Mini sommet des pays du Visegrad à Bruxelles
Les premiers ministres de Slovaquie, de République tchèque, de Pologne et de Hongrie – que l'on appelle le groupe Visegrad – se rencontrent ce matin (25 mars) en amont d'un sommet européen de deux jours à Bruxelles pour trouver des positions communes sur le futur service diplomatique de l'UE et sur les questions économiques.
Les premiers ministres de Slovaquie, de République tchèque, de Pologne et de Hongrie – que l'on appelle le groupe Visegrad – se rencontrent ce matin (25 mars) en amont d'un sommet européen de deux jours à Bruxelles pour trouver des positions communes sur le futur service diplomatique de l'UE et sur les questions économiques.
Les premiers ministres se rencontreront à l'Ambassade hongroise à Bruxelles, comme ils l'ont déjà fait à plusieurs reprises par le passé, pour coordonner leurs positions en amont du sommet de l'UE des 24 et 25 mars.
Sur leur agenda se trouve la stratégie Europe 2020 pour la croissance et l'emploi et le futur corps diplomatique de l'UE, le Service européen d'action extérieure.

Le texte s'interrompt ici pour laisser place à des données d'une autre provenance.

(** * Skribidi example testbed (example/example_testbed.c)

    A shallow embedding of the input handlers, the IME rectangle publisher,
    the teardown path and the per-line caret-boundary visualisation of the
    testbed, together with the properties of the natural-language
    specification that concern them. *)

From Stdlib Require Import ZArith List Bool String Lia.
From Stdlib Require Import QArith Qabs.
From Stdlib Require Import Floats.SpecFloat.
Import ListNotations.

Local Open Scope Z_scope.

(** ** Arithmetic of the C [float] type

    The handlers only add, subtract, multiply, divide and compare floats and
    cast them to [int32_t].  The embedding is written against this interface
    and run on [binary32], the IEEE-754 single precision arithmetic the
    compiled program uses. *)

Class FloatOps (F : Type) : Type := {
  fadd : F -> F -> F;
  fsub : F -> F -> F;
  fmul : F -> F -> F;
  fdiv : F -> F -> F;
  fltb : F -> F -> bool;
  (** conversion of an [int] (and integer valued literals such as [40.f]) *)
  float_of_int : Z -> F;
  (** decimal literal [n/d], e.g. [0.2f] is [float_of_decimal 2 10] *)
  float_of_decimal : Z -> Z -> F;
  (** the cast [(int32_t)f] *)
  int32_of_float : F -> Z
}.

Declare Scope flt_scope.
Delimit Scope flt_scope with flt.
Infix "+" := fadd : flt_scope.
Infix "-" := fsub : flt_scope.
Infix "*" := fmul : flt_scope.
Infix "/" := fdiv : flt_scope.
Infix "<?" := fltb : flt_scope.

Definition INT32_MIN : Z := - 2 ^ 31.
Definition INT32_MAX : Z := 2 ^ 31 - 1.

Definition in_int32 (n : Z) : bool := (INT32_MIN <=? n) && (n <=? INT32_MAX).

(** A float to integer conversion whose truncated value does not fit the
    destination is undefined in C; the model returns what the x86
    [cvttss2si] instruction produces there, the "integer indefinite"
    value [INT32_MIN]. *)
Definition int32_or_indefinite (n : Z) : Z :=
  if in_int32 n then n else INT32_MIN.

Module B32.

Definition prec : Z := 24.
Definition emax : Z := 128.

Definition of_Z (z : Z) : spec_float := binary_normalize prec emax z 0 false.

Definition add := SFadd prec emax.
Definition sub := SFsub prec emax.
Definition mul := SFmul prec emax.
Definition div := SFdiv prec emax.

(** magnitude of [m * 2^e] with the fraction discarded *)
Definition trunc_mag (m : positive) (e : Z) : Z :=
  match e with
  | Z0 => Zpos m
  | Zpos p => Zpos m * 2 ^ Zpos p
  | Zneg p => Zpos m / 2 ^ Zpos p
  end.

(** rounding toward zero to an integer; [None] for infinities and NaN *)
Definition trunc (f : spec_float) : option Z :=
  match f with
  | S754_zero _ => Some 0
  | S754_finite s m e => Some (if s then - trunc_mag m e else trunc_mag m e)
  | S754_infinity _ | S754_nan => None
  end.

Definition to_int32 (f : spec_float) : Z :=
  match trunc f with
  | Some n => int32_or_indefinite n
  | None => INT32_MIN
  end.

(** the rational a finite float denotes *)
Definition value (f : spec_float) : Q :=
  match f with
  | S754_finite s m e =>
      let mag := match e with
                 | Z0 => inject_Z (Zpos m)
                 | Zpos p => inject_Z (Zpos m * 2 ^ Zpos p)
                 | Zneg p => Qmake (Zpos m) (2 ^ p)%positive
                 end in
      if s then Qopp mag else mag
  | _ => 0%Q
  end.

End B32.

#[export] Instance binary32 : FloatOps spec_float := {|
  fadd := B32.add;
  fsub := B32.sub;
  fmul := B32.mul;
  fdiv := B32.div;
  fltb := SFltb;
  float_of_int := B32.of_Z;
  float_of_decimal := fun n d => B32.div (B32.of_Z n) (B32.of_Z d);
  int32_of_float := B32.to_int32
|}.

(** ** Constants of the platform layer (GLFW/glfw3.h) *)

Definition GLFW_RELEASE : Z := 0.
Definition GLFW_PRESS : Z := 1.
Definition GLFW_REPEAT : Z := 2.

Definition GLFW_MOD_SHIFT : Z := 1.
Definition GLFW_MOD_CONTROL : Z := 2.

Definition GLFW_MOUSE_BUTTON_LEFT : Z := 0.
Definition GLFW_MOUSE_BUTTON_RIGHT : Z := 1.

Definition GLFW_KEY_A : Z := 65.
Definition GLFW_KEY_C : Z := 67.
Definition GLFW_KEY_V : Z := 86.
Definition GLFW_KEY_X : Z := 88.
Definition GLFW_KEY_Z : Z := 90.
Definition GLFW_KEY_ESCAPE : Z := 256.
Definition GLFW_KEY_ENTER : Z := 257.
Definition GLFW_KEY_TAB : Z := 258.
Definition GLFW_KEY_BACKSPACE : Z := 259.
Definition GLFW_KEY_DELETE : Z := 261.
Definition GLFW_KEY_RIGHT : Z := 262.
Definition GLFW_KEY_LEFT : Z := 263.
Definition GLFW_KEY_DOWN : Z := 264.
Definition GLFW_KEY_UP : Z := 265.
Definition GLFW_KEY_HOME : Z := 268.
Definition GLFW_KEY_END : Z := 269.
Definition GLFW_KEY_F7 : Z := 296.
Definition GLFW_KEY_F8 : Z := 297.
Definition GLFW_KEY_F9 : Z := 298.
Definition GLFW_KEY_F10 : Z := 299.

(** C truth value of an [int] expression such as [mods & GLFW_MOD_CONTROL] *)
Definition truthy (z : Z) : bool := negb (z =? 0).

(** ** Data of the editor interface (skb_editor.h, skb_layout.h) *)

(** Modelled from the spec: the modifier mask handed to the editor is a bit
    set {SHIFT, CONTROL}; the enum itself is declared in skb_editor.h, which
    is not part of the example sources. *)
Definition SKB_MOD_SHIFT : Z := 1.
Definition SKB_MOD_CONTROL : Z := 2.

Inductive skb_editor_key_t : Type :=
| SKB_KEY_LEFT | SKB_KEY_RIGHT | SKB_KEY_UP | SKB_KEY_DOWN
| SKB_KEY_HOME | SKB_KEY_END | SKB_KEY_BACKSPACE | SKB_KEY_DELETE
| SKB_KEY_ENTER.

(** The order is the one of the [affinity_str] table of [testbed_on_update]. *)
Inductive skb_caret_affinity_t : Type :=
| SKB_AFFINITY_NONE
| SKB_AFFINITY_TRAILING
| SKB_AFFINITY_LEADING
| SKB_AFFINITY_SOL
| SKB_AFFINITY_EOL.

Definition affinity_eqb (a b : skb_caret_affinity_t) : bool :=
  match a, b with
  | SKB_AFFINITY_NONE, SKB_AFFINITY_NONE
  | SKB_AFFINITY_TRAILING, SKB_AFFINITY_TRAILING
  | SKB_AFFINITY_LEADING, SKB_AFFINITY_LEADING
  | SKB_AFFINITY_SOL, SKB_AFFINITY_SOL
  | SKB_AFFINITY_EOL, SKB_AFFINITY_EOL => true
  | _, _ => false
  end.

Definition affinity_str (a : skb_caret_affinity_t) : string :=
  match a with
  | SKB_AFFINITY_NONE => "-"
  | SKB_AFFINITY_TRAILING => "TR"
  | SKB_AFFINITY_LEADING => "LE"
  | SKB_AFFINITY_SOL => "SOL"
  | SKB_AFFINITY_EOL => "EOL"
  end.

Record skb_text_position_t : Type := {
  offset : Z;
  affinity : skb_caret_affinity_t
}.

Record skb_text_selection_t : Type := {
  start_pos : skb_text_position_t;
  end_pos : skb_text_position_t
}.

Record skb_visual_caret_t (F : Type) : Type := {
  vc_x : F;
  vc_y : F;
  vc_width : F;
  vc_height : F;
  vc_direction : Z
}.
Arguments vc_x {F}.
Arguments vc_y {F}.
Arguments vc_width {F}.
Arguments vc_height {F}.
Arguments vc_direction {F}.

Record skb_rect2i_t : Type := {
  rect_x : Z;
  rect_y : Z;
  rect_width : Z;
  rect_height : Z
}.

Record skb_vec2_t (F : Type) : Type := { vec_x : F; vec_y : F }.
Arguments vec_x {F}.
Arguments vec_y {F}.

(** Modelled from the spec: the three events the IME layer (ime.h, not part
    of the example sources) delivers to its handler. *)
Inductive ime_event_t : Type :=
| IME_EVENT_COMPOSITION
| IME_EVENT_COMMIT
| IME_EVENT_CANCEL.

(** The commands and queries of the editor that the testbed calls.  The
    editor is a collaborator (skb_editor.c); the testbed is verified against
    any implementation of this interface.  [E] is the editor's state; every
    command takes the state before and returns the state after the call. *)
Class EditorAPI (F E : Type) : Type := {
  skb_editor_get_current_selection : E -> skb_text_selection_t;
  skb_editor_get_visual_caret : E -> skb_text_position_t -> skb_visual_caret_t F;
  skb_editor_get_selection_text_utf32_count : E -> skb_text_selection_t -> Z;
  skb_editor_get_selection_text_utf8 : E -> skb_text_selection_t -> string;
  skb_editor_set_composition_utf32 : E -> list Z -> Z -> E;
  skb_editor_commit_composition_utf32 : E -> list Z -> E;
  skb_editor_clear_composition : E -> E;
  skb_editor_paste_utf8 : E -> option string -> E;
  skb_editor_undo : E -> E;
  skb_editor_redo : E -> E;
  skb_editor_process_key_pressed : E -> skb_editor_key_t -> Z -> E;
  skb_editor_select_all : E -> E;
  skb_editor_select_none : E -> E;
  skb_editor_insert_codepoint : E -> Z -> E;
  skb_editor_cut : E -> E;
  skb_editor_process_mouse_click : E -> F -> F -> Z -> F -> E;
  skb_editor_process_mouse_drag : E -> F -> F -> E
}.

(** ** The view (utils.h) *)

(** Modelled from the spec: [view_t] and the three [view_*] helpers are
    declared in utils.h, which is not part of the example sources.  The
    testbed itself reads and initialises [cx], [cy] and [scale]; the anchor
    is what "startDrag records". *)
Record view_t (F : Type) : Type := {
  cx : F;
  cy : F;
  scale : F;
  anchor_x : F;
  anchor_y : F
}.
Arguments cx {F}.
Arguments cy {F}.
Arguments scale {F}.
Arguments anchor_x {F}.
Arguments anchor_y {F}.

Section View.
Context {F : Type} {FO : FloatOps F}.
Local Open Scope flt_scope.

(** Modelled from the spec: "startDrag(screenPoint) records an anchor". *)
Definition view_drag_start (v : view_t F) (mouse_x mouse_y : F) : view_t F :=
  {| cx := cx v; cy := cy v; scale := scale v;
     anchor_x := mouse_x; anchor_y := mouse_y |}.

(** Modelled from the spec: "updateDrag(screenPoint) shifts center by the
    screen-space delta since the anchor". *)
Definition view_drag_move (v : view_t F) (mouse_x mouse_y : F) : view_t F :=
  {| cx := cx v + (mouse_x - anchor_x v);
     cy := cy v + (mouse_y - anchor_y v);
     scale := scale v;
     anchor_x := anchor_x v; anchor_y := anchor_y v |}.

(** Modelled from the spec: "zoomAt(screenPoint, deltaScale):
    scale' = scale + deltaScale;
    center' = screenPoint - (screenPoint - center) * (scale'/scale)". *)
Definition view_scroll_zoom (v : view_t F) (mouse_x mouse_y delta : F) : view_t F :=
  let scale' := scale v + delta in
  {| cx := mouse_x - (mouse_x - cx v) * (scale' / scale v);
     cy := mouse_y - (mouse_y - cy v) * (scale' / scale v);
     scale := scale';
     anchor_x := anchor_x v; anchor_y := anchor_y v |}.


End View.

(** ** The testbed context and the outside world *)

(** [testbed_context_t] without the handles of collaborators that carry no
    state of the testbed's own (font collection, temp allocator, renderer). *)
Record testbed_context_t (F E : Type) : Type := {
  editor : E;
  allow_char : bool;
  view : view_t F;
  drag_view : bool;
  drag_text : bool;
  atlas_scale : F;
  show_glyph_details : bool;
  show_caret_details : bool;
  show_baseline_details : bool
}.
Arguments editor {F E}.
Arguments allow_char {F E}.
Arguments view {F E}.
Arguments drag_view {F E}.
Arguments drag_text {F E}.
Arguments atlas_scale {F E}.
Arguments show_glyph_details {F E}.
Arguments show_caret_details {F E}.
Arguments show_baseline_details {F E}.

(** Calls into the platform, the IME layer and the allocators, in the order
    the program makes them. *)
Inductive call : Type :=
| ime_set_input_rect (r : skb_rect2i_t)
| ime_cancel
| ime_set_handler (registered : bool)
| glfwSetClipboardString (text : string)
| glfwSetWindowShouldClose
| skb_editor_destroy
| skb_font_collection_destroy
| skb_temp_alloc_destroy
| memset_ctx
| skb_free_ctx.

Record machine (F E : Type) : Type := {
  ctx : testbed_context_t F E;
  (** the system clipboard; [None] when it holds no text *)
  clipboard : option string;
  calls : list call
}.
Arguments ctx {F E}.
Arguments clipboard {F E}.
Arguments calls {F E}.

Section Testbed.
Context {F : Type} {FO : FloatOps F} {E : Type} {ED : EditorAPI F E}.

Abbreviation context := (testbed_context_t F E).
Abbreviation state := (machine F E).

(** *** Field updates *)

Definition set_editor (e : E) (c : context) : context :=
  {| editor := e; allow_char := allow_char c; view := view c;
     drag_view := drag_view c; drag_text := drag_text c;
     atlas_scale := atlas_scale c;
     show_glyph_details := show_glyph_details c;
     show_caret_details := show_caret_details c;
     show_baseline_details := show_baseline_details c |}.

Pour la première fois, le président de la Commission européenne José Manuel Barroso participera à ce mini sommet.
Pris collectivement, les 4 de Visegrad ont le même poids de vote que la France et l'Allemagne combinées. Paris et Berlin ont exprimé leur mécontentement face à ce renouveau de rencontres internes entre les 4 de Visegrad (V4) dans le contexte européen. Le groupe a tout d'abord été mis en place en 1991 par la Tchécoslovaquie, la Hongrie et la Pologne pour accélérer leur adhésion à l'UE.
Ivan Kor?ok, représentant permanent de la Slovaquie auprès de l'UE, a déclaré à EURACTIV que les pays Visegrad étaient très heureux que M. Barroso se joigne à eux.
S'exprimant auprès de notre site Internet, le diplomate a déclaré qu'une tradition avait maintenant été établie pour tenir ces réunions avant chaque sommet européen de la même manière que le font d'autres pays de l'UE.
Le mini sommet se concentrera principalement sur la stratégie Europe 2020 pour la croissance et l'emploi, récemment présentée par M. Barroso, a déclaré le diplomate (EURACTIV 03/03/10).
M. Kor?ok a précisé que les premiers ministres du V4 pourraient aussi soulever la question de "l'objectif pauvreté" destiné à réduire le nombre de personnes courant le risque de tomber dans la pauvreté. Ces personnes sont actuellement 89 millions à travers l'Europe et l'objectif vise le nombre de 20 millions.
Nos questions et doutes sont les suivants : la situation dans chaque pays concernant la pauvreté est très, très différente, a déclaré le diplomate, mettant en avant le fait que son pays, la Slovaquie, est au quatrième rang des Etats membres au regard de l'objectif de pauvreté, selon les données d'Eurostat et d'autres statistiques officielles, malgré le fait que les salaires en Slovaquie sont assez peu élevés.
Selon la méthodologie européenne, la frontière de la pauvreté est fixée à 60 % du niveau de revenu moyen, ce qui conduit à des divergences à travers l'Europe. Les salaires minimum en Europe varient de 1600 euros au Luxembourg à 132 euros en Bulgarie.
Le diplomate a expliqué qu'alors que la réduction des niveaux de pauvreté pourrait être le résultat de la nouvelle stratégie de l'UE, cette dernière ne contient aucun instrument adéquat pour parvenir à cet objectif. A ses yeux, la cohésion semble être un objectif bien plus approprié, mais il s'est plaint qu'il n'y ait pas eu assez de temps pour discuter de la stratégie depuis sa publication il y a trois semaines.
En ce qui concerne le nouveau corps diplomatique de l'UE, le Service européen d'action extérieure (SEAE), l'ambassadeur a déclaré que les pays Visegrad avaient rédigé un document de position destiné à parvenir à une représentation équilibrée des nouveaux Etats membres dans le nouveau service.
Ce que nous souhaitons éviter, c'est que survienne une situation où nous avons des doutes quant au fait que ce service est aussi le nôtre, a affirmé le diplomate.